Among the entries that follow, some lines contain the word "injection". Show all of them.
Segment Start: DATA FOR PROCESSING
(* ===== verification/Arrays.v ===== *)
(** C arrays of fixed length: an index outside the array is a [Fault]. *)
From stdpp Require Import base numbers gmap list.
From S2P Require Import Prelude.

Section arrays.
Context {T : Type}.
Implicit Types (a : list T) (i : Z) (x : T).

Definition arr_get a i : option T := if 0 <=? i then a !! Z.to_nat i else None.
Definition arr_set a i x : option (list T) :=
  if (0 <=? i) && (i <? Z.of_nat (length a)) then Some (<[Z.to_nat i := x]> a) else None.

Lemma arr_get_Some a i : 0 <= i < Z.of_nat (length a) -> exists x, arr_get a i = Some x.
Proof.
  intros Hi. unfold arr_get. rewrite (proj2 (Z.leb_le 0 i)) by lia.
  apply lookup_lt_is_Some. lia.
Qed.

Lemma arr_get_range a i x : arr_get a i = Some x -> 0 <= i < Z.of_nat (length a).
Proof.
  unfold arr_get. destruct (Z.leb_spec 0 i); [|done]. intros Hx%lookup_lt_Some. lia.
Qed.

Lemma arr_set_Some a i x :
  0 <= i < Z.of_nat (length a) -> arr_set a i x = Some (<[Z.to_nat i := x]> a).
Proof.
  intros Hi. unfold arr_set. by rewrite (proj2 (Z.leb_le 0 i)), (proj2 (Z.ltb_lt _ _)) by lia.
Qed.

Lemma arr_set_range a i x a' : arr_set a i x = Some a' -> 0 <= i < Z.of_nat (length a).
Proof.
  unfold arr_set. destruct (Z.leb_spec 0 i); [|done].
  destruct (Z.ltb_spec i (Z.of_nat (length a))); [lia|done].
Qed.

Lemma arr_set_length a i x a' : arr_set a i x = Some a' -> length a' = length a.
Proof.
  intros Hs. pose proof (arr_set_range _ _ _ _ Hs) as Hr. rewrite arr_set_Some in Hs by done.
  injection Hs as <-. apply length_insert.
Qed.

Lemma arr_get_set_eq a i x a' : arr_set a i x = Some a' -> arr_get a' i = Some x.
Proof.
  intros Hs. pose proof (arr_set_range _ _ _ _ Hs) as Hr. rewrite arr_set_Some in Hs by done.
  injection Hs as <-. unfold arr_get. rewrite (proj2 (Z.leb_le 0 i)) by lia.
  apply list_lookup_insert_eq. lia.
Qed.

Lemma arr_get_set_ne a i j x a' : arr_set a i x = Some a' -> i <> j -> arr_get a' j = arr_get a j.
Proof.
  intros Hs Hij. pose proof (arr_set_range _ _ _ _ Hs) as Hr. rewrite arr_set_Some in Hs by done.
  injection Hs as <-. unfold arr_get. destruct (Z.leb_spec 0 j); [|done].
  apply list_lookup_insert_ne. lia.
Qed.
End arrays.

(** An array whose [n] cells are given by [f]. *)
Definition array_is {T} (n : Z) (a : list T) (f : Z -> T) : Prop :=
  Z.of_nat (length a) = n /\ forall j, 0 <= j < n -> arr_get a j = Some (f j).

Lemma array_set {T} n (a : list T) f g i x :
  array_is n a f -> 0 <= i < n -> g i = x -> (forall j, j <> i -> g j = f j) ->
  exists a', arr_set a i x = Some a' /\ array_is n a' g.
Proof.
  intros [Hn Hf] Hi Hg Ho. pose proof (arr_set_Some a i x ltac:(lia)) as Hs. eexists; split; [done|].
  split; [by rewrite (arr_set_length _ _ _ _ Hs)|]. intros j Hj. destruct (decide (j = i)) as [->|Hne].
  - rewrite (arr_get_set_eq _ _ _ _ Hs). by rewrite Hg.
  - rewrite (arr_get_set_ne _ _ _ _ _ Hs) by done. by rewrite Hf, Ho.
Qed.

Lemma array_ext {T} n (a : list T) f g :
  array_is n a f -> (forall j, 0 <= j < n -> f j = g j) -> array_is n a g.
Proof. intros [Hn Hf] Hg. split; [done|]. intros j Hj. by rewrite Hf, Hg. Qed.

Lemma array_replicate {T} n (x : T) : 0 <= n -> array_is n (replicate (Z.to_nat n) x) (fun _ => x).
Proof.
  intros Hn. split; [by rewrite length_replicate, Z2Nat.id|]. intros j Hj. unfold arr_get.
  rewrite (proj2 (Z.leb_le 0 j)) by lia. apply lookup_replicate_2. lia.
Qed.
Segment End: DATA FOR PROCESSING
# SOLUTION TO THE PROBLEM
  injection Hs as <-. apply length_insert.
  injection Hs as <-. unfold arr_get. rewrite (proj2 (Z.leb_le 0 i)) by lia.
  injection Hs as <-. unfold arr_get. destruct (Z.leb_spec 0 j); [|done].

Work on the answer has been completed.